> _AIM OF THE TASK_
Will you return, word for word, only the lines from the top of the data below down to and including the one with "line or [None]."?

> _PROVIDED ENTRIES_
(** * Scavenger Mine coordinator (python_miner.py): a shallow embedding

    The Python coordinator reads challenges from a CSV file, lets workers
    ask a local hashing daemon for digests of freshly built preimages,
    tests each digest against the challenge's difficulty mask and posts a
    qualifying nonce to the remote service with a bounded retry.

    Modelling conventions.
    - A Python [str] is a [string]; a character is its code point, so the
      model covers strings whose code points are below 256.
    - A Python [int] is a [Z]; the bit operators are [Z.land] and [Z.lnot]
      (two's complement on unbounded integers, as in Python).
    - A [dict] with string keys is a [gmap string _].
    - A function that can raise returns an [outcome]; [try]/[except] is
      [try_except].
    - The worker is a state-passing program over a [world]; everything the
      worker obtains from outside (published challenge, random bits, clock,
      daemon replies, HTTP replies, what the console does with a line) is
      read from a scripted [env], the k-th call of an operation getting
      the k-th scripted answer.
    - One worker is run on its own: the other threads of the pool and the
      orchestrator are not part of the model, so the stop event changes
      only when this worker sets it.
    - A [print] is a step that can raise, as it does when the console
      cannot encode the line or the stream is broken; a line is named by
      the statement that prints it.  The local counter [tries] of
      [Worker.run], which is written and never read, is left out.
    - In the worker the socket handling of [_send_pre_and_recv_hash] is
      behind [send_recv]: what counts there is whether the call returns a
      line or [None].  The socket itself is modelled in [Client].
    - The two [while] loops take fuel; statements about them say how much
      fuel is enough, or hold for any fuel. *)

From Stdlib Require Import ZArith NArith Ascii String Bool Lia.
From stdpp Require Import base option list strings gmap.

#[local] Open Scope Z_scope.

(* ===================================================================== *)
(** * Exceptions *)
(* ===================================================================== *)

Inductive exn : Type :=
| ValueError
| KeyError (key : string)
| StopIteration
| OSError
| SystemExit (code : Z).

(** The result of running a piece of Python: a value, a raised exception,
    or (for the fuel-bounded loops only) fuel exhaustion. *)
Inductive outcome (A : Type) : Type :=
| Return (a : A)
| Raise (e : exn)
| OutOfFuel.

Arguments Return {A} a.
Arguments Raise {A} e.
Arguments OutOfFuel {A}.

Definition obind {A B : Type} (o : outcome A) (k : A -> outcome B) : outcome B :=
  match o with
  | Return a => k a
  | Raise e => Raise e
  | OutOfFuel => OutOfFuel
  end.

(** [SystemExit] derives from [BaseException], not from [Exception]. *)
Definition is_Exception (e : exn) : bool :=
  match e with
  | SystemExit _ => false
  | _ => true
  end.

(** [try: body  except Exception: handler]. *)
Definition try_except {A : Type} (body : outcome A) (handler : exn -> outcome A)
  : outcome A :=
  match body with
  | Raise e => if is_Exception e then handler e else Raise e
  | r => r
  end.

(* ===================================================================== *)
(** * Python string and integer primitives *)
(* ===================================================================== *)

Module Py.

Definition ord (c : ascii) : Z := Z.of_N (N_of_ascii c).

(** [Py_ISSPACE]: tab, LF, VT, FF, CR and space. *)
Definition c_isspace (c : ascii) : bool :=
  ((9 <=? ord c) && (ord c <=? 13)) || (ord c =? 32).

(** [str.isspace] on one character below 256: the C white space, the
    separators FS, GS, RS, US, NEL and the no-break space. *)
Definition unicode_isspace (c : ascii) : bool :=
  c_isspace c || ((28 <=? ord c) && (ord c <=? 31))
  || (ord c =? 133) || (ord c =? 160).

(** [_PyLong_DigitValue]: 0..9 for decimal digits, 10..35 for letters of
    either case, 37 for every other character. *)
Definition digit_value (c : ascii) : Z :=
  let n := ord c in
  if (48 <=? n) && (n <=? 57) then n - 48
  else if (97 <=? n) && (n <=? 122) then n - 87
  else if (65 <=? n) && (n <=? 90) then n - 55
  else 37.

Definition is_underscore (c : ascii) : bool := ord c =? 95.

Fixpoint is_ascii (s : string) : bool :=
  match s with
  | EmptyString => true
  | String c r => (ord c <? 128) && is_ascii r
  end.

> _ANSWER BELOW_
(** * Scavenger Mine coordinator (python_miner.py): a shallow embedding

    The Python coordinator reads challenges from a CSV file, lets workers
    ask a local hashing daemon for digests of freshly built preimages,
    tests each digest against the challenge's difficulty mask and posts a
    qualifying nonce to the remote service with a bounded retry.

    Modelling conventions.
    - A Python [str] is a [string]; a character is its code point, so the
      model covers strings whose code points are below 256.
    - A Python [int] is a [Z]; the bit operators are [Z.land] and [Z.lnot]
      (two's complement on unbounded integers, as in Python).
    - A [dict] with string keys is a [gmap string _].
    - A function that can raise returns an [outcome]; [try]/[except] is
      [try_except].
    - The worker is a state-passing program over a [world]; everything the
      worker obtains from outside (published challenge, random bits, clock,
      daemon replies, HTTP replies, what the console does with a line) is
      read from a scripted [env], the k-th call of an operation getting
      the k-th scripted answer.
    - One worker is run on its own: the other threads of the pool and the
      orchestrator are not part of the model, so the stop event changes
      only when this worker sets it.
    - A [print] is a step that can raise, as it does when the console
      cannot encode the line or the stream is broken; a line is named by
      the statement that prints it.  The local counter [tries] of
      [Worker.run], which is written and never read, is left out.
    - In the worker the socket handling of [_send_pre_and_recv_hash] is
      behind [send_recv]: what counts there is whether the call returns a
      line or [None].  The socket itself is modelled in [Client].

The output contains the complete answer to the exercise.